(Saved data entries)

(* ===== verification/DispatchProps.v ===== *)
(** What the dispatch of commands does: the loops that delete from the array
    they walk are three plain traversals. *)
From stdpp Require Import gmap strings.
From S2P Require Import Prelude Heap CString SceneSync SceneData ActionList SceneTruth SceneEvent SceneList RemoveProps Json SceneCmd SceneDispatch.

(** * The traversals *)

(** The operation of an element whose operation is not null. *)
Definition op_text (d : json) : option string := value_text "Op" OPERATION_MAX_LEN "" d.
Definition has_op (d : json) : Prop := JSON_value_get "Op" OPERATION_MAX_LEN d <> JKeep.

(** Each element in order; one without an operation replaces the results of
    those before it, if [first], and so does one without memory. *)
Fixpoint perform (first : bool) (table : string -> option handler) (ds : list json) (ret : Z) (out : list json) :
    L (Z * list json) :=
  match ds with
  | [] => mret (ret, out)
  | d :: ds =>
      match op_text d with
      | None => perform first table ds (if first then JsonFormatErr else ret) out
      | Some op =>
          match table op with
          | None => perform first table ds ret out
          | Some h =>
              r ← h d out;
              match r with
              | None => perform first table ds GeneralErr out
              | Some (z, out) => perform first table ds (ret + z) out
              end
          end
      end
  end.

(** [kept] is [ds] without some elements that [table] handles. *)
Inductive thinned (table : string -> option handler) : list json -> list json -> Prop :=
| thin_nil : thinned table [] []
| thin_keep d ds kept : thinned table ds kept -> thinned table (d :: ds) (d :: kept)
| thin_drop d ds kept op h :
    op_text d = Some op -> table op = Some h -> thinned table ds kept -> thinned table (d :: ds) kept.

Lemma thinned_length table ds kept : thinned table ds kept -> (length kept <= length ds)%nat.
Proof. induction 1; simpl; lia. Qed.
Lemma thinned_ops table ds kept : thinned table ds kept -> Forall has_op ds -> Forall has_op kept.
Proof. induction 1; [done| |]; intros [? ?]%Forall_cons; [constructor|]; auto. Qed.

(** Elements that another table handles do not matter. *)
Lemma perform_thinned first table table' ds kept :
  thinned table ds kept -> (forall op h, table op = Some h -> table' op = None) -> forall ret out s,
  perform first table' kept ret out s = perform first table' ds ret out s.
Proof.
  intros Ht Hd. induction Ht as [|d ds kept _ IH|d ds kept op h Hop Htab _ IH]; intros ret out s; [done| |].
  - cbn [perform]. destruct (op_text d) as [op|]; [|apply IH]. destruct (table' op) as [h|]; [|apply IH].
    unfold mbind, M_bind. destruct (h d out s) as [[[[z o]|] s']|]; [apply IH|apply IH|done].
  - cbn [perform]. rewrite Hop, (Hd _ _ Htab). apply IH.
Qed.

Lemma read_op d op : has_op d -> value_text "Op" OPERATION_MAX_LEN op d = op_text d.
Proof. unfold has_op, op_text, value_text. by destruct (JSON_value_get _ _ _). Qed.

Lemma item_middle (l1 : list json) d l2 : cJSON_GetArrayItem (l1 ++ d :: l2) (Z.of_nat (length l1)) = Some d.
Proof.
  unfold cJSON_GetArrayItem. destruct (Z.ltb_spec (Z.of_nat (length l1)) 0); [lia|].
  rewrite Nat2Z.id. by apply list_lookup_middle.
Qed.
Lemma delete_middle (l1 : list json) d l2 : cJSON_DeleteItemFromArray (l1 ++ d :: l2) (Z.of_nat (length l1)) = l1 ++ l2.
Proof.
  unfold cJSON_DeleteItemFromArray. destruct (Z.ltb_spec (Z.of_nat (length l1)) 0); [lia|].
  rewrite Nat2Z.id, take_app_length. rewrite (cons_middle d l1 l2), app_assoc.
  replace (S (length l1)) with (length (l1 ++ [d])) by (rewrite length_app; simpl; lia). by rewrite drop_app_length.
Qed.

(** The result of a traversal, given that of the plain one. *)
Definition passes table kept ds (r : res (Z * list json * mem)) (p : res (pass * mem)) : Prop :=
  match r with
  | Fault e => p = Fault e
  | Val ((ret, out), s') => exists kept' op, p = Val (Pass (kept ++ kept') out ret op, s') /\ thinned table ds kept'
  end.

Lemma passes_keep table kept d ds r p : passes table (kept ++ [d]) ds r p -> passes table kept (d :: ds) r p.
Proof.
  destruct r as [[[ret out] s']|]; [|done]. intros (kept' & op & -> & Ht). exists (d :: kept'), op.
  rewrite <- app_assoc. split; [done|]. by constructor.
Qed.

(** A loop by one step; a step by the element it is at. *)
Lemma loop_run {A R} fuel (body : A -> L (A + R)) a s :
  loop (S fuel) body a s =
  match body a s with
  | Fault e => Fault e
  | Val (inl a', s') => loop fuel body a' s'
  | Val (inr x, s') => Val (x, s')
  end.
Proof. rewrite loop_S. unfold mbind, M_bind. by destruct (body a s) as [[[a'|x] s']|e]. Qed.

Lemma pass_step_end first table i n p s : n <= i -> pass_step first table (i, n, p) s = Val (inr p, s).
Proof. intros H. unfold pass_step. by rewrite (proj2 (Z.leb_le n i) H). Qed.

Lemma pass_step_at first table (l1 : list json) d l2 n out ret op s :
  Z.of_nat (length l1) < n -> has_op d ->
  pass_step first table (Z.of_nat (length l1), n, Pass (l1 ++ d :: l2) out ret op) s =
  match op_text d with
  | None => Val (inl (Z.of_nat (length l1) + 1, n, Pass (l1 ++ d :: l2) out (if first then JsonFormatErr else ret) op), s)
  | Some o =>
      match table o with
      | None => Val (inl (Z.of_nat (length l1) + 1, n, Pass (l1 ++ d :: l2) out ret o), s)
      | Some h =>
          match h d out s with
          | Fault e => Fault e
          | Val (None, s') => Val (inl (Z.of_nat (length l1) + 1, n, Pass (l1 ++ d :: l2) out GeneralErr o), s')
          | Val (Some (z, out), s') => Val (inl (Z.of_nat (length l1), n - 1, Pass (l1 ++ l2) out (ret + z) o), s')
          end
      end
  end.
Proof.
  intros Hn Hd. unfold pass_step. rewrite (proj2 (Z.leb_gt n _) Hn). cbn [ps_in ps_out ps_ret ps_op].
  rewrite item_middle, (read_op _ _ Hd), delete_middle. destruct (op_text d) as [o|]; [|done].
  destruct (table o) as [h|]; [|done]. unfold mbind, M_bind. by destruct (h d out s) as [[[[z o']|] s']|].
Qed.

Lemma pass_loop first table ds : forall fuel kept out ret op s,
  Forall has_op ds -> (length ds < fuel)%nat ->
  passes table kept ds (perform first table ds ret out s)
    (loop fuel (pass_step first table)
       (Z.of_nat (length kept), Z.of_nat (length kept + length ds), Pass (kept ++ ds) out ret op) s).
Proof.
  induction ds as [|d ds IH]; intros fuel kept out ret op s Ho Hf; (destruct fuel as [|fuel]; [simpl in Hf; lia|]);
    rewrite loop_run; cbn [perform length] in *.
  - rewrite pass_step_end by lia. exists [], op. split; [done|constructor].
  - apply Forall_cons in Ho as [Hd Ho]. rewrite pass_step_at by (done || lia).
    assert (Hstep : forall out' ret' op' s0, passes table kept (d :: ds) (perform first table ds ret' out' s0)
      (loop fuel (pass_step first table)
        (Z.of_nat (length kept) + 1, Z.of_nat (length kept + S (length ds)), Pass (kept ++ d :: ds) out' ret' op') s0)).
    { intros out' ret' op' s0. apply passes_keep. specialize (IH fuel (kept ++ [d]) out' ret' op' s0 Ho ltac:(lia)).
      rewrite length_app in IH. cbn [length] in IH. rewrite <- app_assoc in IH. cbn [app] in IH.
      replace (Z.of_nat (length kept) + 1) with (Z.of_nat (length kept + 1)) by lia.
      replace (length kept + S (length ds))%nat with (length kept + 1 + length ds)%nat by lia. exact IH. }
    destruct (op_text d) as [o|] eqn:Hop; [|apply Hstep]. destruct (table o) as [h|] eqn:Hh; [|apply Hstep].
    unfold mbind, M_bind. destruct (h d out s) as [[[[z o']|] s']|]; [|apply Hstep|done].
    specialize (IH fuel kept o' (ret + z) o s' Ho ltac:(lia)).
    replace (Z.of_nat (length kept + S (length ds)) - 1) with (Z.of_nat (length kept + length ds)) by lia.
    destruct (perform first table ds (ret + z) o' s') as [[[r1 o1] s1]|]; [|exact IH].
    destruct IH as (kept' & op' & -> & Ht). exists kept', op'. split; [done|]. by eapply thin_drop.
Qed.

Lemma run_pass_perform first table ds out ret op s :
  Forall has_op ds -> Z.of_nat (length ds) < 2 ^ 31 ->
  passes table [] ds (perform first table ds ret out s) (run_pass first table (Pass ds out ret op) s).
Proof.
  intros Ho Hn. unfold run_pass, cJSON_GetArraySize. cbn [ps_in]. rewrite s32_small by (unfold INT_MIN, INT_MAX; lia).
  apply (pass_loop first table ds _ [] out ret op s Ho). lia.
Qed.

(** The last traversal. *)
Definition exec_table (exec : json -> L Z) (acOp : string) : option handler :=
  if is_op "ExecScene" acOp then Some (plain exec) else None.

(** The result of the last traversal, given that of the plain one. *)
Definition runs ds (r : res (Z * list json * mem)) (p : res (pass * mem)) : Prop :=
  match r with
  | Fault e => p = Fault e
  | Val ((ret, out), s') => exists op, p = Val (Pass ds out ret op, s')
  end.

Lemma exec_step_end exec i n p s : n <= i -> exec_step exec (i, n, p) s = Val (inr p, s).
Proof. intros H. unfold exec_step. by rewrite (proj2 (Z.leb_le n i) H). Qed.

Lemma exec_step_at exec (l1 : list json) d l2 n out ret op s :
  Z.of_nat (length l1) < n -> has_op d ->
  let at_ out ret op := (Z.of_nat (length l1) + 1, n, Pass (l1 ++ d :: l2) out ret op) in
  exec_step exec (Z.of_nat (length l1), n, Pass (l1 ++ d :: l2) out ret op) s =
  match op_text d with
  | None => Val (inl (at_ out ret op), s)
  | Some o =>
      if is_op "ExecScene" o then
        match exec d s with Fault e => Fault e | Val (z, s') => Val (inl (at_ out (ret + z) o), s') end
      else Val (inl (at_ out ret o), s)
  end.
Proof.
  intros Hn Hd. unfold exec_step. rewrite (proj2 (Z.leb_gt n _) Hn). cbn [ps_in ps_out ps_ret ps_op].
  rewrite item_middle, (read_op _ _ Hd). destruct (op_text d) as [o|]; [|done].
  destruct (is_op "ExecScene" o); [|done]. unfold mbind, M_bind. by destruct (exec d s) as [[z s']|].
Qed.

Lemma exec_loop exec ds : forall fuel before out ret op s,
  Forall has_op ds -> (length ds < fuel)%nat ->
  runs (before ++ ds) (perform false (exec_table exec) ds ret out s)
    (loop fuel (exec_step exec)
       (Z.of_nat (length before), Z.of_nat (length before + length ds), Pass (before ++ ds) out ret op) s).
Proof.
  induction ds as [|d ds IH]; intros fuel before out ret op s Ho Hf; (destruct fuel as [|fuel]; [simpl in Hf; lia|]);
    rewrite loop_run; cbn [perform length] in *.
  - rewrite exec_step_end by lia. by exists op.
  - apply Forall_cons in Ho as [Hd Ho]. rewrite exec_step_at by (done || lia). cbn zeta.
    assert (Hstep : forall ret' op' s0, runs (before ++ d :: ds) (perform false (exec_table exec) ds ret' out s0)
      (loop fuel (exec_step exec)
        (Z.of_nat (length before) + 1, Z.of_nat (length before + S (length ds)), Pass (before ++ d :: ds) out ret' op') s0)).
    { intros ret' op' s0. specialize (IH fuel (before ++ [d]) out ret' op' s0 Ho ltac:(lia)).
      rewrite length_app in IH. cbn [length] in IH. rewrite <- app_assoc in IH. cbn [app] in IH.
      replace (Z.of_nat (length before) + 1) with (Z.of_nat (length before + 1)) by lia.
      replace (length before + S (length ds))%nat with (length before + 1 + length ds)%nat by lia. exact IH. }
    destruct (op_text d) as [o|] eqn:Hop; [|apply Hstep].
    unfold exec_table at 1. destruct (is_op "ExecScene" o); [|apply Hstep].
    unfold plain, mbind, M_bind. destruct (exec d s) as [[z s']|]; [|done]. apply Hstep.
Qed.

Lemma run_exec_perform exec ds out ret op s :
  Forall has_op ds -> Z.of_nat (length ds) < 2 ^ 31 ->
  runs ds (perform false (exec_table exec) ds ret out s) (run_exec exec (Pass ds out ret op) s).
Proof.
  intros Ho Hn. unfold run_exec, cJSON_GetArraySize. cbn [ps_in]. rewrite s32_small by (unfold INT_MIN, INT_MAX; lia).
  apply (exec_loop exec ds _ [] out ret op s Ho). lia.
Qed.

(** * Dispatch *)

Lemma is_op_inj a b op : is_op a op = true -> is_op b op = true -> strn_eq OPERATION_MAX_LEN a b = true.
Proof. unfold is_op, strn_eq. rewrite !bool_decide_eq_true. congruence. Qed.

Section dispatch.
Context (char_signed : bool) (g : ptr).

Lemma scene_table_ops op h : scene_table char_signed g op = Some h ->
  is_op "AddScene" op = true \/ is_op "DelScene" op = true \/ is_op "GetScene" op = true.
Proof. unfold scene_table. repeat destruct (is_op _ _); intros; tauto || discriminate. Qed.

(** No operation is in two tables. *)
Lemma is_op_other a b op : is_op a op = true -> strn_eq OPERATION_MAX_LEN a b = false -> is_op b op = false.
Proof. intros Ha Hn. destruct (is_op b op) eqn:Hb; [|done]. by rewrite (is_op_inj _ _ _ Ha Hb) in Hn. Qed.

Lemma scene_not_other op h : scene_table char_signed g op = Some h -> other_table char_signed g op = None.
Proof.
  intros H. apply scene_table_ops in H.
  unfold other_table. destruct H as [H|[H|H]]; by rewrite !(is_op_other _ _ _ H) by reflexivity.
Qed.
Lemma exec_not_in op h : exec_table (hyScene_Exec g) op = Some h ->
  scene_table char_signed g op = None /\ other_table char_signed g op = None.
Proof.
  unfold exec_table, scene_table, other_table. destruct (is_op "ExecScene" op) eqn:E; [intros _|discriminate].
  split; by rewrite !(is_op_other _ _ _ E) by reflexivity.
Qed.
Lemma not_exec op h : scene_table char_signed g op = Some h \/ other_table char_signed g op = Some h ->
  exec_table (hyScene_Exec g) op = None.
Proof.
  destruct (exec_table (hyScene_Exec g) op) as [h'|] eqn:E; [|done].
  apply exec_not_in in E as [-> ->]. by intros [].
Qed.

(** C10: the three loops over the commands, which delete the elements they handle
    while they walk, are three traversals of the whole array: first the commands
    on scenes, then those on what belongs to scenes, then the executions.  No
    command is done twice or left out. *)
Theorem hyScene_Dispatch_three_passes arr out s :
  Forall has_op arr -> Z.of_nat (length arr) < 2 ^ 31 ->
  hyScene_Dispatch char_signed g arr out s =
  (('(r, o) ← perform true (scene_table char_signed g) arr 0 out;
    '(r, o) ← perform false (other_table char_signed g) arr r o;
    perform false (exec_table (hyScene_Exec g)) arr r o) : L _) s.
Proof.
  intros Ho Hn. unfold hyScene_Dispatch. cbv [mbind M_bind].
  pose proof (run_pass_perform true (scene_table char_signed g) arr out 0 "" s Ho Hn) as H1.
  destruct (perform true _ arr 0 out s) as [[[r1 o1] s1]|]; [|by rewrite H1].
  destruct H1 as (k1 & op1 & -> & T1). cbn [app].
  pose proof (thinned_length _ _ _ T1). pose proof (thinned_ops _ _ _ T1 Ho) as Ho1.
  pose proof (run_pass_perform false (other_table char_signed g) k1 o1 r1 op1 s1 Ho1 ltac:(lia)) as H2.
  rewrite (perform_thinned false _ _ _ _ T1 scene_not_other) in H2.
  destruct (perform false _ arr r1 o1 s1) as [[[r2 o2] s2]|]; [|by rewrite H2].
  destruct H2 as (k2 & op2 & -> & T2). cbn [app].
  pose proof (thinned_length _ _ _ T2). pose proof (thinned_ops _ _ _ T2 Ho1) as Ho2.
  pose proof (run_exec_perform (hyScene_Exec g) k2 o2 r2 op2 s2 Ho2 ltac:(lia)) as H3.
  rewrite (perform_thinned false _ _ _ _ T2) in H3 by eauto using not_exec.
  rewrite (perform_thinned false _ _ _ _ T1) in H3 by eauto using not_exec.
  destruct (perform false _ arr r2 o2 s2) as [[[r3 o3] s3]|]; [|by rewrite H3].
  by destruct H3 as (op3 & ->).
Qed.
End dispatch.

(** An addition sent after an execution is done before it. *)
Definition op_object (fs : list (string * string)) : json := JObject ((fun f => (Some f.1, JString f.2)) <$> fs).
Definition two_commands : list json :=
  [op_object [("Op", "ExecScene"); ("Id", "s1")]%string; op_object [("Op", "AddScene"); ("Id", "s2")]%string].

Lemma hyScene_Dispatch_three_passes_witness :
  hyScene_Dispatch true (Some 50%positive) two_commands [] doomed_mem =
  (('(r, o) ← perform true (scene_table true (Some 50%positive)) two_commands 0 [];
    '(r, o) ← perform false (other_table true (Some 50%positive)) two_commands r o;
    perform false (exec_table (hyScene_Exec (Some 50%positive))) two_commands r o) : L _) doomed_mem.
Proof.
  apply (hyScene_Dispatch_three_passes true (Some 50%positive) two_commands [] doomed_mem).
  - repeat constructor; vm_compute; discriminate.
  - vm_compute. reflexivity.
Defined.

### PROBLEM TO SOLVE
The answer must be every line from the records above that contains the word "runs", copied in full.

### PROBLEM SOLUTION
Definition runs ds (r : res (Z * list json * mem)) (p : res (pass * mem)) : Prop :=
  runs (before ++ ds) (perform false (exec_table exec) ds ret out s)
    assert (Hstep : forall ret' op' s0, runs (before ++ d :: ds) (perform false (exec_table exec) ds ret' out s0)
  runs ds (perform false (exec_table exec) ds ret out s) (run_exec exec (Pass ds out ret op) s).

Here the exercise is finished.